With the news of the 2,000th Military death in Iraq there seems to be no perspective concerning what has actually been accomplished.

We took Afghanistan and remain there to this day at a cost of under 300 American lives.

We took and continue to hold Iraq for over two and a half years at a cost of around 2,000 American dead. While the body count continues to grow in both operations, the cost in American human life has yet to reach the number of lives lost on 9/11 in just a couple of hours due to terrorism.

Both Afghanistan and Iraq provided the US with an excuse for the US to attack them.

The accomplishment highly outweighs the price paid in terms of American lives lost, not only on the American side, but on the Iraqi side also. The cost however is extremely high for the individual families of those killed and injured, as each one of those deaths and injuries is a tragedy for that soldier’s family and friends. However, America as a whole, all 300 million of us, benefit greatly from the sacrifice of the 2,000 and all the others who continue to fight to protect America. We should all be very greatful that there are so many willing to take up arms for America.

One number not being counted by the press and anti-war crowd is the lives that have not ended as a result of the US War against Terror. Would there have been another 9/11? Would 2,000 soldier’s lives lost be worth preventing another 9/11? What about Saddam’s killings? There was no shortage of state-sponsored murder in Saddam’s Iraq. The cost of our war dead did result in a changed world, which over time will be much better than the one that included Sadam.

I see no mention in the press of the toll that other nations whose soldiers are serving in Iraq have paid. Soldiers from the UK, Italy, Ukraine, Poland, Spain, Bulgaria, Slovakia, Netherlands, Estonia, Thailand, El Salvador, Latvia, Denmark and Hungary have all suffered casualties in Iraq.

Also, there is another issue that needs to be addressed that so far appears to have been overlooked. Saddam did not believe that the US would actually invade Iraq.
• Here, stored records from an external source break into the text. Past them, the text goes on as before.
(* ===== verification/FrontLaws.v ===== *)
(** * What the front relies on, and rules for its requests

    [ManagerLaws] and [PoolLaws] are the promises of the manager task and of the pooled endpoints;
    the front's theorems hold for whatever keeps them.  Either may be asked by a caller that is
    dropped before the answer, so the laws also say what such a call may have done.  The rules
    at the end take requests apart: [inv_op] a successful one into its steps, [post] an invariant
    along all of them. *)

From S2P Require Import Prelude RustInt Types Rpc UdpPooled PooledProps ProxyManager.
Local Open Scope Z_scope.

(** ** Protocols *)

(** The manager keeps UDP and TCP endpoints the same way, with messages of each kind. *)
Inductive proto : Type := Udp | Tcp.

#[global] Instance proto_eq_dec : EqDecision proto.
Proof. solve_decision. Defined.

#[global] Instance ProxyManagerMsg_eq_dec : EqDecision ProxyManagerMsg.
Proof. solve_decision. Defined.

Definition create_of (pr : proto) : Endpoint -> ProxyManagerMsg :=
  match pr with Udp => CreateUdpProxy | Tcp => CreateTcpProxy end.
Definition created_of (pr : proto) : Z -> ProxyManagerMsg :=
  match pr with Udp => CreateUdpProxyRs | Tcp => CreateTcpProxyRs end.
Definition error_of (pr : proto) : string -> ProxyManagerMsg :=
  match pr with Udp => UdpProxyErrorRs | Tcp => TcpProxyErrorRs end.
Definition delete_of (pr : proto) : Endpoint -> ProxyManagerMsg :=
  match pr with Udp => DeleteUdpProxy | Tcp => DeleteTcpProxy end.
Definition ended_of (pr : proto) : Endpoint -> ProxyManagerMsg :=
  match pr with Udp => UdpEndpointEnded | Tcp => TcpEndpointEnded end.

(** ** The manager task *)

(** What the front may know of a manager: its good states, the port an endpoint is listed on, and a
    count of the news of an endpoint that are no answers: reports of its end, and requests whose
    caller was dropped, once they are handled. *)
Class ManagerView (M : Type) : Type := {
  mgr_ok : M -> Prop;
  listed : proto -> M -> Endpoint -> option Z;
  news : proto -> M -> Endpoint -> nat
}.

(** Between two states an endpoint is listed as before, unless there was news of it. *)
Definition kept {M} `{ManagerView M} (pr : proto) (m m' : M) (e : Endpoint) : Prop :=
  (news pr m e <= news pr m' e)%nat /\
  (listed pr m' e = listed pr m e \/ (news pr m e < news pr m' e)%nat).

(** [m'] lists [e] on [port], unless there was news of [e] since [m]. *)
Definition serves {M} `{ManagerView M} (pr : proto) (m m' : M) (e : Endpoint) (port : Z) : Prop :=
  listed pr m' e = Some port \/ (news pr m e < news pr m' e)%nat.

(** The promises of the manager task: a request that is answered leaves the endpoint listed on the
    port answered, or not listed; one whose caller was dropped is news if it is handled; nothing
    else changes without news. *)
Class ManagerLaws (M : Type) `{ManagerApi M} `{ManagerView M} : Prop := {
  create_law pr m e a m' :
    mgr_ok m -> mg_call m (create_of pr e) = (a, m') ->
    mgr_ok m' /\ (forall pr' e', (pr', e') <> (pr, e) -> kept pr' m m' e') /\
    match a with
    | Answer a =>
        (news pr m e <= news pr m' e)%nat /\
        (forall p, listed pr m e = Some p -> serves pr m m' e p) /\
        ((exists p, a = Answered (created_of pr p) /\ listed pr m' e = Some p) \/
         (exists err, a = Answered (error_of pr err) /\ listed pr m' e = None))
    | Interrupted => kept pr m m' e
    end;
  delete_law pr m e a m' :
    mgr_ok m -> mg_call m (delete_of pr e) = (a, m') ->
    mgr_ok m' /\ (forall pr' e', (pr', e') <> (pr, e) -> kept pr' m m' e') /\
    match a with
    | Answer a => a <> SendFailed /\ listed pr m' e = None
    | Interrupted => kept pr m m' e
    end
}.

Section Kept.
Context {M : Type} `{ManagerView M}.

Lemma kept_refl pr m e : kept pr m m e.
Proof. split; [done|by left]. Qed.

Lemma kept_serves pr m0 m m' e port :
  (news pr m0 e <= news pr m e)%nat -> serves pr m0 m e port -> kept pr m m' e ->
  serves pr m0 m' e port.
Proof. unfold serves, kept. intros Hle [Hl|Hl] [Hm [E|Hlt]]; [left; congruence|right; lia..]. Qed.
End Kept.

(** ** Pooled endpoints *)

(** What the front may know of a pooled endpoint: its good states, and the control messages it was
    sent, which its tables implement ([PooledProps.tables_refine_history]). *)
Class PoolView (P : Type) : Type := {
  pool_ok : P -> Prop;
  pool_asked : P -> list PooledUdpMsg
}.

(** The ufrag and the target a session is routed by. *)
Definition pool_route {P} `{PoolView P} (p : P) (sid : string) : option (string * SocketAddr) :=
  u ← session_spec (pool_asked p) sid; t ← target_spec (pool_asked p) u; Some (u, t).

(** The promises of a pooled endpoint: it takes every message, in order; a dropped request may have
    been sent. *)
Class PoolLaws (P : Type) `{PoolApi P} `{PoolView P} : Prop := {
  add_route_law p sid u t a p' :
    pool_ok p -> pool_add_route p sid u t = (a, p') ->
    pool_ok p' /\ pool_port p' = pool_port p /\
    match a with
    | Answer r => r = Ok tt /\ pool_asked p' = pool_asked p ++ [AddRoute sid u t]
    | Interrupted => pool_asked p' = pool_asked p \/ pool_asked p' = pool_asked p ++ [AddRoute sid u t]
    end;
  remove_session_law p sid a p' :
    pool_ok p -> pool_remove_session p sid = (a, p') ->
    pool_ok p' /\ pool_port p' = pool_port p /\
    match a with
    | Answer r => r = Ok (bool_decide (is_Some (session_spec (pool_asked p) sid)))
        /\ pool_asked p' = pool_asked p ++ [RemoveSession sid]
    | Interrupted =>
        pool_asked p' = pool_asked p \/ pool_asked p' = pool_asked p ++ [RemoveSession sid]
    end
}.

(** ** Inverting requests *)

Section OpInv.
Context {M P : Type}.

Lemma op_bind_Ok {A B} (m : op (M := M) (P := P) A) (k : A -> op B) self b self' :
  op_bind m k self = (Returned (Ok b), self') <->
  exists a self1, m self = (Returned (Ok a), self1) /\ k a self1 = (Returned (Ok b), self').
Proof. unfold op_bind. destruct (m self) as [[[a|e]| |] self1]; naive_solver. Qed.

Lemma op_lift_Ok {A} (r : result string A) (self self' : ProxyManager M P) a :
  op_lift r self = (Returned (Ok a), self') <-> r = Ok a /\ self' = self.
Proof. unfold op_lift. naive_solver. Qed.

Lemma op_panic_Ok {A} (r : outcome A) (self self' : ProxyManager M P) a :
  op_panic r self = (Returned (Ok a), self') <-> r = Ret a /\ self' = self.
Proof. unfold op_panic. destruct r; naive_solver. Qed.
End OpInv.

(** [inv_op H] takes a successful request apart into its steps. *)
Ltac inv_op H :=
  repeat (match type of H with
  | op_bind _ _ _ = (Returned (Ok _), _) =>
      let a := fresh "a" in let s := fresh "s" in let H1 := fresh "Hop" in
      apply op_bind_Ok in H as (a & s & H1 & H); inv_op H1
  | op_lift _ _ = (Returned (Ok _), _) => apply op_lift_Ok in H as [H ->]
  | op_panic _ _ = (Returned (Ok _), _) => apply op_panic_Ok in H as [H ->]
  | op_ret ?a ?s = (Returned (Ok ?b), ?s') =>
      change (op_ret a s) with (Returned (@Ok string _ a), s) in H; injection H as <- <-
  | op_get ?f ?s = (Returned (Ok ?b), ?s') =>
      change (op_get f s) with (Returned (@Ok string _ (f s)), s) in H; injection H as <- <-
  | op_modify ?f ?s = (Returned (Ok ?b), ?s') =>
      change (op_modify f s) with (Returned (@Ok string _ tt), f s) in H; injection H as <- <-
  | op_err _ _ = (Returned (Ok _), _) => discriminate H
  end).

(** ** Postconditions of requests *)

Section Post.
Context {M : Type} `{ManagerApi M} {P : Type} `{PoolApi P}.

Implicit Types (self : ProxyManager M P).

(** From a state with [I], whatever becomes of the request, its last state has [I]; a value it
    returns has [Q]. *)
Definition post {A} (I : ProxyManager M P -> Prop) (m : op A) (Q : A -> Prop) : Prop :=
  forall self, I self -> I (m self).2 /\ match (m self).1 with Returned (Ok a) => Q a | _ => True end.

(** The request keeps [I]. *)
Definition keeps {A} (I : ProxyManager M P -> Prop) (m : op A) : Prop := post I m (fun _ => True).

Lemma post_bind {A B} I (m : op A) (k : A -> op B) Q R :
  post I m Q -> (forall a, Q a -> post I (k a) R) -> post I (op_bind m k) R.
Proof.
  intros Hm Hk self Hi. unfold op_bind. specialize (Hm self Hi).
  destruct (m self) as [[[a|e]| |] s]; cbn in Hm; [|naive_solver..].
  destruct Hm as [Hi' Ha]. by apply Hk.
Qed.

(** After reading the state, what was read is known to come from a state with [I]. *)
Lemma post_get {A B} I (f : ProxyManager M P -> A) (k : A -> op B) R :
  (forall self, I self -> post I (k (f self)) R) -> post I (op_bind (op_get f) k) R.
Proof. intros Hk self Hi. by apply Hk. Qed.

Lemma post_ret {A} I (a : A) (Q : A -> Prop) : Q a -> post I (op_ret a) Q.
Proof. by split. Qed.
Lemma post_err {A} I e (Q : A -> Prop) : post I (op_err e) Q.
Proof. by split. Qed.
Lemma post_lift {A} I (r : result string A) (Q : A -> Prop) : (forall a, r = Ok a -> Q a) -> post I (op_lift r) Q.
Proof. intros Hq self Hi. split; [done|]. cbn. destruct r; auto. Qed.
Lemma post_panic {A} I (r : outcome A) (Q : A -> Prop) : (forall a, r = Ret a -> Q a) -> post I (op_panic r) Q.
Proof. intros Hq self Hi. split; [done|]. cbn. destruct r; cbn; auto. Qed.
Lemma post_modify I (f : ProxyManager M P -> ProxyManager M P) (Q : unit -> Prop) :
  (forall self, I self -> I (f self)) -> Q tt -> post I (op_modify f) Q.
Proof. intros Hf Hq self Hi. cbn. auto. Qed.

Lemma post_call I msg (Q : call_answer -> Prop) :
  (forall self a tx, I self -> mg_call (pm_tx self) msg = (a, tx) ->
     I (set_tx self tx) /\ match a with Answer a => Q a | Interrupted => True end) ->
  post I (call msg) Q.
Proof.
  intros Hc self Hi. unfold call. destruct (mg_call (pm_tx self) msg) as [a tx] eqn:Ec.
  destruct (Hc _ _ _ Hi Ec). by destruct a.
Qed.

End Post.

(** [post_steps] takes a request apart into its steps; the steps that are not the operations above
    are left. *)
Ltac post_steps :=
  lazymatch goal with
  | |- post _ (op_bind (op_get _) _) _ => apply post_get; intros ? ?; post_steps
  | |- post _ (op_bind (op_lift _) _) _ =>
      eapply post_bind; [apply post_lift; intros ? HQ; exact HQ|intros ? ?; post_steps]
  | |- post _ (op_bind (op_panic _) _) _ =>
      eapply post_bind; [apply post_panic; intros ? HQ; exact HQ|intros ? ?; post_steps]
  | |- post _ (op_bind _ _) _ => eapply post_bind; [|intros ? ?; post_steps]
  | |- post _ (op_err _) _ => apply post_err
  | |- post _ (op_ret _) _ => apply post_ret
  | |- post _ (match _ with _ => _ end) _ => case_match; post_steps
  | |- _ => idtac
  end.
He was paying off the Russians and the French, who managed to get the Germans and Chinese to stand up for Saddam with them and they did a great job of subverting any action coming out of the UN Security Council. Then there were the hundreds of thousands of anti-war (anti-Bush) protestors protesting against the US around the world. Then there were the many intrepid people who traveled to Baghdad to act as human shields for Saddam. Not only did these groups not prevent the war, they probably helped make it a reality by giving Saddam false hope that world pressure would protect him, despite his utter failure to come clean in accordance with Security Council Resolutions.

“Senior (Iraqi) military officers and former Regime officials were uncertain about the existence of WMD during the sanctions period and the lead up to Operation Iraqi Freedom because Saddam sent mixed messages.” - Page 94, WMD Report

The War on Terror is not a fight against Osama Bin Laden and Al Qaeda. This is a fight against terrorism. The former Iraqi Government was a terror enabler. Saddam had to go. Libya was also a terror enabler. It is now an example that there are peaceful solutions, however the outcome is not solely in the hands of the US, EU and UN.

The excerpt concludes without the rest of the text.